YOUR ASSIGNMENT
Below this line is a set of entries; quote exactly the lines from the line that contains "(** A token" to the line that contains "Inductive effect : Type", both lines included.

GIVEN INFORMATION
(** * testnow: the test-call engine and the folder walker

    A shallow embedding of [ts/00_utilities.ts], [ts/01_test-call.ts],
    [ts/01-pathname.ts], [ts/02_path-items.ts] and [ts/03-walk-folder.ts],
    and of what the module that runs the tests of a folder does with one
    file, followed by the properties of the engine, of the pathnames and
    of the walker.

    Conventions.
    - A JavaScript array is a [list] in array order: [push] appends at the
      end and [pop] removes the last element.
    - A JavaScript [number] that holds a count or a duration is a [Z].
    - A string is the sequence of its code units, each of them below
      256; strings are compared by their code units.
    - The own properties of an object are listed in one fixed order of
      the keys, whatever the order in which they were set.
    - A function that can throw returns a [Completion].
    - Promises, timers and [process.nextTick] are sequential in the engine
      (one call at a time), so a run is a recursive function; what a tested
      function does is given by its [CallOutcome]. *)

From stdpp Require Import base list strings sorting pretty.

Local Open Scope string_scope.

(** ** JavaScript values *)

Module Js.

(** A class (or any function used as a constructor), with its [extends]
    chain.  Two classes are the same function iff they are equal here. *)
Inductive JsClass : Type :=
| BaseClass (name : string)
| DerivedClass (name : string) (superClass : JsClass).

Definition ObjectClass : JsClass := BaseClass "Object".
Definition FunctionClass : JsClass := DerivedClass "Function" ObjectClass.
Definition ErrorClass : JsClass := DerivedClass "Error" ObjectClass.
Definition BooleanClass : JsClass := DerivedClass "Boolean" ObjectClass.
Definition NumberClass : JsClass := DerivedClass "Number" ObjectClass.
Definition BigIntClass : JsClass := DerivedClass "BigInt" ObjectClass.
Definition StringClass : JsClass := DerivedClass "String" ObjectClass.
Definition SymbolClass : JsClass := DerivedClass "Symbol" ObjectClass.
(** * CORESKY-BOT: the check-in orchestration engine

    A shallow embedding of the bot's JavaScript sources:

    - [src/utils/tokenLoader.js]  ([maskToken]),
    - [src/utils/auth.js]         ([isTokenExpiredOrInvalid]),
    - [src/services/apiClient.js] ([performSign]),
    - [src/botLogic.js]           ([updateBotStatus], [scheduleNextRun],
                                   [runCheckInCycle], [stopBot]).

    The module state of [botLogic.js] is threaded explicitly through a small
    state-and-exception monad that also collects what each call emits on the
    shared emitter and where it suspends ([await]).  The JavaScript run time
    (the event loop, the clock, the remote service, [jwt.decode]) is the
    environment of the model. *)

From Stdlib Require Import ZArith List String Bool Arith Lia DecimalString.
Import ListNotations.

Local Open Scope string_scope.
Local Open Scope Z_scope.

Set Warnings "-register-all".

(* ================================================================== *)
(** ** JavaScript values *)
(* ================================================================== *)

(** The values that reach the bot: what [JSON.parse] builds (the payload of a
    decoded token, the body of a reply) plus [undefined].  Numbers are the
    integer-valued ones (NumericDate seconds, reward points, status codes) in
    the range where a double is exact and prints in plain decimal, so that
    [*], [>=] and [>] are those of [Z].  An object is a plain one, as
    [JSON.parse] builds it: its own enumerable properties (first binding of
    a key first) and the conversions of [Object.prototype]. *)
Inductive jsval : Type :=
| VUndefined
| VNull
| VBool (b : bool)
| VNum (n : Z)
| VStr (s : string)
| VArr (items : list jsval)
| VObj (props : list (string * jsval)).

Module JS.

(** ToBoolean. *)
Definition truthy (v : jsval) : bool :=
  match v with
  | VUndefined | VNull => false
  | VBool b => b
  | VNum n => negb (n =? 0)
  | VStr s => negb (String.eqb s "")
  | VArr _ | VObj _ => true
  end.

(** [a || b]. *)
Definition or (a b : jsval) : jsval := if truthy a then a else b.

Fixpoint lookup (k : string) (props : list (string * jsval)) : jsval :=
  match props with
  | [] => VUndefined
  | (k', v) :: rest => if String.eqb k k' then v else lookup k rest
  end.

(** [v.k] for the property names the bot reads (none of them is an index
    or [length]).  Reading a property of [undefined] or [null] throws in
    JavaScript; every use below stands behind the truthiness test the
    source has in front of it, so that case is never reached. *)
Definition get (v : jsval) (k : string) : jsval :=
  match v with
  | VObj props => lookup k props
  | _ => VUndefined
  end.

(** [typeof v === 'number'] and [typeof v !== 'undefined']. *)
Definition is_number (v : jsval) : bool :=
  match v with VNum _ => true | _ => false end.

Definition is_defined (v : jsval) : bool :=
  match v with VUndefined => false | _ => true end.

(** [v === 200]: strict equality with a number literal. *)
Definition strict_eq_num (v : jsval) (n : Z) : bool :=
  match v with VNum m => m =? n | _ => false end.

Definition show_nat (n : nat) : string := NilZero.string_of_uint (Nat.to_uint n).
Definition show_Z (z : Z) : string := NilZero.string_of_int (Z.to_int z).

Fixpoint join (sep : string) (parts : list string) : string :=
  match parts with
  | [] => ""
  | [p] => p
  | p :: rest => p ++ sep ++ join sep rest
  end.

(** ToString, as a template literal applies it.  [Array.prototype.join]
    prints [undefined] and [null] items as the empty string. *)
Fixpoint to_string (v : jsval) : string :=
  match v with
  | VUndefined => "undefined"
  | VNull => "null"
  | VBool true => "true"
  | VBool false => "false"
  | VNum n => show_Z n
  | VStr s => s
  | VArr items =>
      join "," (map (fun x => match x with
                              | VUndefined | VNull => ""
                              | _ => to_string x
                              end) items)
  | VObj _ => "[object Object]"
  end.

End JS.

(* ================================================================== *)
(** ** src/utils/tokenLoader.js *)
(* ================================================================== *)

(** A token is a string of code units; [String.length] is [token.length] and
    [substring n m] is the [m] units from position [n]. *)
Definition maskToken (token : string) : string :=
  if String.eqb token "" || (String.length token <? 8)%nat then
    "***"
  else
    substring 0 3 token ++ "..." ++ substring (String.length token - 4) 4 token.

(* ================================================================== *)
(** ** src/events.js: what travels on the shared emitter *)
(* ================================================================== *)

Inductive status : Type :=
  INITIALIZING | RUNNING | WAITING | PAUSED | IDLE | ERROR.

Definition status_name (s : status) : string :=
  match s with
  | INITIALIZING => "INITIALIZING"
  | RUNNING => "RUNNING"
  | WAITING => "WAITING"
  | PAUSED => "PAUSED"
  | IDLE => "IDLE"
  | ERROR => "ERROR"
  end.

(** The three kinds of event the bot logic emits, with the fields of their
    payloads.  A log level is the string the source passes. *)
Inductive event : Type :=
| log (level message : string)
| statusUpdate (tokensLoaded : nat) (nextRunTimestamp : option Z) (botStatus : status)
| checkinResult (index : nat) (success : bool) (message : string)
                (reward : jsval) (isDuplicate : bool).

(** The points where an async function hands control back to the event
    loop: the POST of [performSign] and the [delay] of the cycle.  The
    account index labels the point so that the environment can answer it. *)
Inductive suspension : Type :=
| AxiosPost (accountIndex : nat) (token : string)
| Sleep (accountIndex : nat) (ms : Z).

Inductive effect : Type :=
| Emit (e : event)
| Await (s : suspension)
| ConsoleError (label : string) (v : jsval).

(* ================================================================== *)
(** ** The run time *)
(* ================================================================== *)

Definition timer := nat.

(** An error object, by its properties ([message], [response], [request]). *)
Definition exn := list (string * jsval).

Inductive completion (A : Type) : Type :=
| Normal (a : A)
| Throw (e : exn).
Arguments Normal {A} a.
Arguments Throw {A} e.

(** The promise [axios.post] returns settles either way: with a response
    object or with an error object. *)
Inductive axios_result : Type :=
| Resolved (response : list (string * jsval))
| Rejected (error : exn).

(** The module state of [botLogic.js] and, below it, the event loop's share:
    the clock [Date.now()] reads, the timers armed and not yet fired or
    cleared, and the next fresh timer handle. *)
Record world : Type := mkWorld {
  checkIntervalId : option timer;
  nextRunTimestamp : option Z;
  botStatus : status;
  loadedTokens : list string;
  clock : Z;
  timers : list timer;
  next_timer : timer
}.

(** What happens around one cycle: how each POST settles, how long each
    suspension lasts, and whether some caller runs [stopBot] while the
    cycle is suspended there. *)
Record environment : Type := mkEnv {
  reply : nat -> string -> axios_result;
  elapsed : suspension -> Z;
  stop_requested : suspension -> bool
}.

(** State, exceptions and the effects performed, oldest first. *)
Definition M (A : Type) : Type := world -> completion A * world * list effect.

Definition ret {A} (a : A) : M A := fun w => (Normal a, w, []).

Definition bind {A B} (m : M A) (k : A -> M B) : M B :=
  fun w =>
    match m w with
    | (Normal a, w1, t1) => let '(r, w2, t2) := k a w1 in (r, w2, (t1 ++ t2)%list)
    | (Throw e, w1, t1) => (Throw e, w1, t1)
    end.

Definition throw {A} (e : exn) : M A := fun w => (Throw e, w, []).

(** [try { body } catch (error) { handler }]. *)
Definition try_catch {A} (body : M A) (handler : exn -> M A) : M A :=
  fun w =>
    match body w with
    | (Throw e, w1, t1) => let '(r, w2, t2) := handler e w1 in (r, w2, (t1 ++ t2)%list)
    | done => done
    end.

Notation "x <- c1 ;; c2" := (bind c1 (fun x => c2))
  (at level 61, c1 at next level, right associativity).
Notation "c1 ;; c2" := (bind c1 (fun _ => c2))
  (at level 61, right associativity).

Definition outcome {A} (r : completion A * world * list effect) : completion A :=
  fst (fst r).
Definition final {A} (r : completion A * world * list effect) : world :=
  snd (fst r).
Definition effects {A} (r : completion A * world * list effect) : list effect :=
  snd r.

FINAL ANSWER
(** A token is a string of code units; [String.length] is [token.length] and
    [substring n m] is the [m] units from position [n]. *)
Definition maskToken (token : string) : string :=
  if String.eqb token "" || (String.length token <? 8)%nat then
    "***"
  else
    substring 0 3 token ++ "..." ++ substring (String.length token - 4) 4 token.

(* ================================================================== *)
(** ** src/events.js: what travels on the shared emitter *)
(* ================================================================== *)

Inductive status : Type :=
  INITIALIZING | RUNNING | WAITING | PAUSED | IDLE | ERROR.

Definition status_name (s : status) : string :=
  match s with
  | INITIALIZING => "INITIALIZING"
  | RUNNING => "RUNNING"
  | WAITING => "WAITING"
  | PAUSED => "PAUSED"
  | IDLE => "IDLE"
  | ERROR => "ERROR"
  end.

(** The three kinds of event the bot logic emits, with the fields of their
    payloads.  A log level is the string the source passes. *)
Inductive event : Type :=
| log (level message : string)
| statusUpdate (tokensLoaded : nat) (nextRunTimestamp : option Z) (botStatus : status)
| checkinResult (index : nat) (success : bool) (message : string)
                (reward : jsval) (isDuplicate : bool).

(** The points where an async function hands control back to the event
    loop: the POST of [performSign] and the [delay] of the cycle.  The
    account index labels the point so that the environment can answer it. *)
Inductive suspension : Type :=
| AxiosPost (accountIndex : nat) (token : string)
| Sleep (accountIndex : nat) (ms : Z).

Inductive effect : Type :=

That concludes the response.